The facts were essentially in agreement in the two companies' statements: the jury sided with Masimo and determined that Nellcor's practices violated antitrust laws, awarding Masimo $140 million in damages, which are automatically tripled to $420 million plus attorneys' fees.

In commenting on the verdict, which Nellcor/Tyco is appealing, Nellcor President David Sell said, "There will be absolutely no impact on Nellcor's ongoing ability to provide products and services to its customers as a result of this verdict."

Joe Kiani, CEO of Masimo, expressed a somewhat different opinion, saying in a statement issued by that company: " . . . this verdict will do more than simply open competition in the pulse oximetry market, but also send a strong message that product sales and purchases should be based on each individual product's ability to help clinicians improve care. We hope this verdict will benefit patients and our nation's healthcare system by fostering vigorous competition, thereby promoting innovative, cost-effective technologies."

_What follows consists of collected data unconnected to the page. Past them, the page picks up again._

(** ** Errors of the probing execution *)

(** C6: when the probing execution raises a database error, in [execute]
    or in [fetchall], [suggest_aggregate_query] returns [None]: the error
    does not reach the caller. *)
Theorem probe_error_absorbed :
  forall self sql_command,
    probe_fails self sql_command ->
    suggest_aggregate_query self sql_command = Return None.
Proof.
  intros self sql (cur & Hcur & Hrun).
  unfold suggest_aggregate_query, execute.
  destruct (negb _); [reflexivity|].
  destruct (re_search IS select_re (chars sql)) as [ms|]; [|reflexivity].
  destruct (re_search I_ aggregate_re (chars sql)); [reflexivity|].
  destruct (list_eqb _ _); [reflexivity|].
  rewrite Hcur. destruct Hrun as [-> | (d & ->)]; simpl; [reflexivity|].
  destruct d as [[|c descs]|]; reflexivity.
Qed.

Lemma probe_error_absorbed_witness :
  probe_fails (connected failing_cursor) "SELECT a FROM t" /\
  suggest_aggregate_query (connected failing_cursor) "SELECT a FROM t" = Return None.
Proof.
  assert (H : probe_fails (connected failing_cursor) "SELECT a FROM t").
  { exists failing_cursor. split; [reflexivity|left; reflexivity]. }
  split; [exact H|].
  exact (@probe_error_absorbed (connected failing_cursor) "SELECT a FROM t" H).
Defined.

(** ** The aggregate keywords *)

(** A statement that holds an aggregate keyword as a whole word is found
    by the pattern of the third gate. *)
Lemma aggregate_word_found :
  forall sql_command, already_aggregated sql_command ->
    re_search I_ aggregate_re (chars sql_command) <> None.
Proof.
  intros sql (kw & Hin & pre & w & post & -> & Hw & Hpre & Hpost).
  apply search_live. rewrite app_nil_r.
  assert (Hne : chars kw <> [] /\ word_at (chars kw) = true /\
                word_at (rev (chars kw)) = true).
  { simpl in Hin.
    repeat (destruct Hin as [<-|Hin]; [repeat split; discriminate|]).
    contradiction. }
  destruct Hne as (Hne & Hfirst & Hlast).
  unfold match_here, aggregate_re. cbn [m].
  apply mark_live. unfold at_boundary.
  rewrite Hpre, (same_word_first post Hw Hne), Hfirst. cbn [xorb].
  apply mark_live.
  assert (Hk : forall b, mark (2 * 1 + 1)
                 (fun b a => if at_boundary b a
                             then mark (2 * 0 + 1) (fun _ _ => Some []) b a
                             else None) (rev w ++ b) post <> None).
  { intros b. apply mark_live. unfold at_boundary.
    rewrite Hpost, (same_word_last b Hw Hne), Hlast. discriminate. }
  simpl in Hin.
  repeat (destruct Hin as [<-|Hin];
          [repeat (first [ apply orelse_live_l;
                           rewrite (lits_eq I_ eq_refl _ _ _ Hw); apply Hk
                         | rewrite (lits_eq I_ eq_refl _ _ _ Hw); apply Hk
                         | apply orelse_live_r ])|]).
  contradiction.
Qed.

(** C8: a statement that holds COUNT, SUM, AVG, MIN, MAX or GROUP BY as a
    whole word, in any case, gets no aggregate suggestion, whatever the
    state of the manager and whatever the other gates say. *)
Theorem aggregated_statement_no_suggestion :
  forall self sql_command,
    already_aggregated sql_command ->
    suggest_aggregate_query self sql_command = Return None.
Proof.
  intros self sql H. apply aggregate_word_found in H.
  unfold suggest_aggregate_query.
  destruct (negb _); [reflexivity|].
  destruct (re_search IS select_re (chars sql)); [|reflexivity].
  destruct (re_search I_ aggregate_re (chars sql)); [reflexivity|now elim H].
Qed.

Lemma aggregated_statement_no_suggestion_witness :
  already_aggregated "SELECT count(x) FROM t" /\
  suggest_aggregate_query
    (connected (describes [{| name := "count"; type_code := 20 |}]))
    "SELECT count(x) FROM t" = Return None.
Proof.
  assert (H : already_aggregated "SELECT count(x) FROM t").
  { exists "COUNT". split; [left; reflexivity|].
    exists (chars "SELECT "), (chars "count"), (chars "(x) FROM t").
    repeat split. repeat constructor. }
  split; [exact H|].
  exact (@aggregated_statement_no_suggestion
           (connected (describes [{| name := "count"; type_code := 20 |}]))
           "SELECT count(x) FROM t" H).
Defined.

(** ** The output of the aggregate rewrite, part by part *)

(** What a match of the SELECT pattern says about the statement. *)
Lemma select_match_inv :
  forall s ms, re_search IS select_re s = Some ms ->
    exists pre kw ws0 proj ws1 fromkw rest,
      s = pre ++ kw ++ ws0 ++ proj ++ ws1 ++ fromkw ++ rest /\
      same_word "SELECT" kw /\ same_word "FROM" fromkw /\
      blank ws0 /\ ws0 <> [] /\ blank ws1 /\ ws1 <> [] /\
      m_end ms 1 = length (pre ++ kw ++ ws0 ++ proj).
Proof.
  intros s ms H. apply search_some in H as (pre & a & -> & H).
  rewrite app_nil_r in H. unfold match_here, select_re in H. cbn [m] in H.
  apply mark_some in H as (ms0 & H & ->).
  apply (lits_some IS eq_refl) in H as (kw & a1 & -> & Hkw & H).
  apply rep_greedy_some in H as (ws0 & a2 & -> & Hws0 & Hn0 & H).
  apply mark_some in H as (ms1 & H & ->).
  apply rep_lazy_some in H as (proj & a3 & -> & _ & _ & H).
  apply mark_some in H as (ms2 & H & ->).
  apply rep_greedy_some in H as (ws1 & a4 & -> & Hws1 & Hn1 & H).
  apply (lits_some IS eq_refl) in H as (fromkw & rest & -> & Hfrom & H).
  exists pre, kw, ws0, proj, ws1, fromkw, rest.
  repeat split; try assumption.
  - intros ->. simpl in Hn0. lia.
  - intros ->. simpl in Hn1. lia.
  - unfold m_end. simpl. rewrite !length_app, !length_rev. lia.
Qed.

(** C5, counterexample: the keyword, the whitespace after it and the text
    before it stand outside the projection list, and the output does not
    keep them: it starts with [SELECT] in upper case and one space. *)
Lemma aggregate_prefix_rewritten :
  ~ exists projection,
      suggest_aggregate_query
        (connected (describes [{| name := "a"; type_code := int4 |}]))
        "select  a FROM t"
      = Return (Some ("select" ++ projection ++ "FROM t")%string).
Proof. intros (p & H). vm_compute in H. discriminate. Qed.


(** ** The WHERE clause *)

Lemma at_end_inv :
  forall a, at_end a = true -> a = [] \/ a = chars nl.
Proof.
  intros [|c [|d a]] H; simpl in H; [left; reflexivity| |discriminate].
  apply Ascii.eqb_eq in H. subst c. right. reflexivity.
Qed.

(** The end of the clause body, as the last part of the pattern finds it. *)
Lemma clause_end_some :
  forall k b a ms, m IS clause_end_re k b a = Some ms -> clause_stop a.
Proof.
  intros k b a ms H. unfold clause_end_re in H. cbn [m] in H.
  assert (Hkw : forall kw k', In kw clause_words ->
            (if at_boundary b a then m IS (lits kw) k' b a else None) = Some ms ->
            clause_stop a).
  { intros kw k' Hin Hm. destruct (at_boundary b a); [|discriminate].
    apply (lits_some IS eq_refl) in Hm as (w & a' & -> & Hw & _).
    right. right. exists kw, w, a'. auto. }
  apply orelse_some in H as [H|H]; [apply (Hkw _ _ (or_introl eq_refl) H)|].
  apply orelse_some in H as [H|H];
    [apply (Hkw _ _ (or_intror (or_introl eq_refl)) H)|].
  apply orelse_some in H as [H|H];
    [apply (Hkw _ _ (or_intror (or_intror (or_introl eq_refl))) H)|].
  destruct (at_end a) eqn:He; [|discriminate].
  apply at_end_inv in He. destruct He as [->| ->]; [left|right; left]; reflexivity.
Qed.

Lemma clause_end_at_end :
  forall k b, m IS clause_end_re k b [] = k b [].
Proof.
  intros k b. unfold clause_end_re. cbn [m].
  destruct (at_boundary b []); reflexivity.
Qed.

(** What a match of the WHERE pattern says about the statement. *)
Lemma where_match_inv :
  forall s ms, re_search IS where_re s = Some ms ->
    exists pre kw body post,
      s = pre ++ kw ++ body ++ post /\ same_word "WHERE" kw /\
      word_at (rev pre) = false /\ word_at (body ++ post) = false /\
      clause_stop post /\
      m_start ms 1 = length (pre ++ kw) /\
      m_end ms 1 = length (pre ++ kw ++ body).
Proof.
  intros s ms H. apply search_some in H as (pre & a & -> & H).
  rewrite app_nil_r in H. unfold match_here, where_re in H. cbn [m] in H.
  apply mark_some in H as (ms0 & H & ->).
  destruct (at_boundary (rev pre) a) eqn:Hb1; [|discriminate].
  apply (lits_some IS eq_refl) in H as (kw & a1 & -> & Hkw & H).
  destruct (at_boundary (rev kw ++ rev pre) a1) eqn:Hb2; [|discriminate].
  apply mark_some in H as (ms1 & H & ->).
  apply rep_lazy_some in H as (body & post & -> & _ & _ & H).
  apply mark_some in H as (ms2 & H & ->).
  apply clause_end_some in H.
  unfold at_boundary in Hb1, Hb2.
  rewrite (same_word_first _ Hkw) in Hb1 by discriminate.
  rewrite (same_word_last _ Hkw) in Hb2 by discriminate.
  exists pre, kw, body, post. repeat split; try assumption.
  - now destruct (word_at (rev pre)).
  - now destruct (word_at (body ++ post)).
  - unfold m_start. simpl. rewrite !length_app, !length_rev. lia.
  - unfold m_end. simpl. rewrite !length_app, !length_rev. lia.
Qed.

Lemma forallb_any :
  forall x, forallb (in_class IS CAny) x = true.
Proof. induction x; simpl; auto. Qed.

(** A whole word WHERE is found by the pattern. *)
Lemma where_word_found :
  forall s, whole_word_in "WHERE" s -> re_search IS where_re s <> None.
Proof.
  intros s (pre & w & post & -> & Hw & Hpre & Hpost).
  apply search_live. rewrite app_nil_r.
  unfold match_here, where_re. cbn [m].
  apply mark_live. unfold at_boundary.
  rewrite Hpre, (same_word_first post Hw) by discriminate. cbn [xorb word_at chars list_ascii_of_string].
  change (isword "W") with true. cbn [xorb].
  rewrite (lits_eq IS eq_refl _ _ _ Hw).
  rewrite Hpost, (same_word_last (rev pre) Hw) by discriminate.
  change (word_at (rev (chars "WHERE"))) with true. cbn [xorb].
  apply mark_live.
  rewrite <- (app_nil_r post).
  apply rep_lazy_live; [apply forallb_any|lia|].
  apply mark_live. rewrite clause_end_at_end. apply mark_live. discriminate.
Qed.

Lemma startswith_app :
  forall p l : list N, startswith N.eqb p (p ++ l) = true.
Proof. induction p; intros l; simpl; [reflexivity|]. now rewrite N.eqb_refl, IHp. Qed.

Lemma contains_head :
  forall p s : list N, startswith N.eqb p s = true -> contains N.eqb p s = true.
Proof. intros p [|c s] H; simpl; rewrite H; reflexivity. Qed.

Lemma contains_app :
  forall p l1 l2 : list N, contains N.eqb p (l1 ++ p ++ l2) = true.
Proof.
  intros p l1 l2. induction l1 as [|c l1 IH].
  - cbn [app]. apply contains_head, startswith_app.
  - simpl. rewrite IH. apply orb_true_r.
Qed.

The question is not what either David Sell or Joe Kiani think, but rather what U.S. hospitals think – and do.

Faced with a continued shortage of nurses, growth in the number of adverse events, declining quality of care and being compelled to purchase certain selected technologies by group purchasing organizations (GPOs), hospitals might welcome last week's decision, or so one would think.

On its face, it appears to begin to set them free from being forced to purchase technologies under GPO agreements that compel strict purchasing compliance levels that the U.S. District Court jury in L.A. has determined violate antitrust laws.

The GPOs should take note of the damages awarded and take them to heart, because while their "administrative fees" may have been given a safe-harbor pass by Congress thus far, their strict compliance levels might be construed as antitrust violations. That would make GPOs legally vulnerable to every vendor in the U.S. excluded from such contracts.

If such vendors can prove they have been damaged by GPOs' strict compliance enforcement, future damage awards could make those awarded Masimo look like small change. Moreover, since some of these GPOs are collectively owned by hospital groups, who have thereby condoned and participated in such practices, it is not beyond the realm of possibility that in the next round of lawsuits, the GPOs and their owner hospitals might be drawn into the proceedings as antitrust defendants.

Perhaps it is time to rethink the wider issue that this verdict raises. Since two separate Congressional Budget Office reports have shown that GPO contracts do not result in lower prices, what is the real justification of continuing to exclude all but the largest companies from being able to freely sell to U.S. hospitals? Is it worth the liability it exposes them to, when two-thirds of U.S. hospitals are either unprofitable or barely breaking even?

Time will show how this all plays out, but one thing is certain – this is an issue that is not going to go away.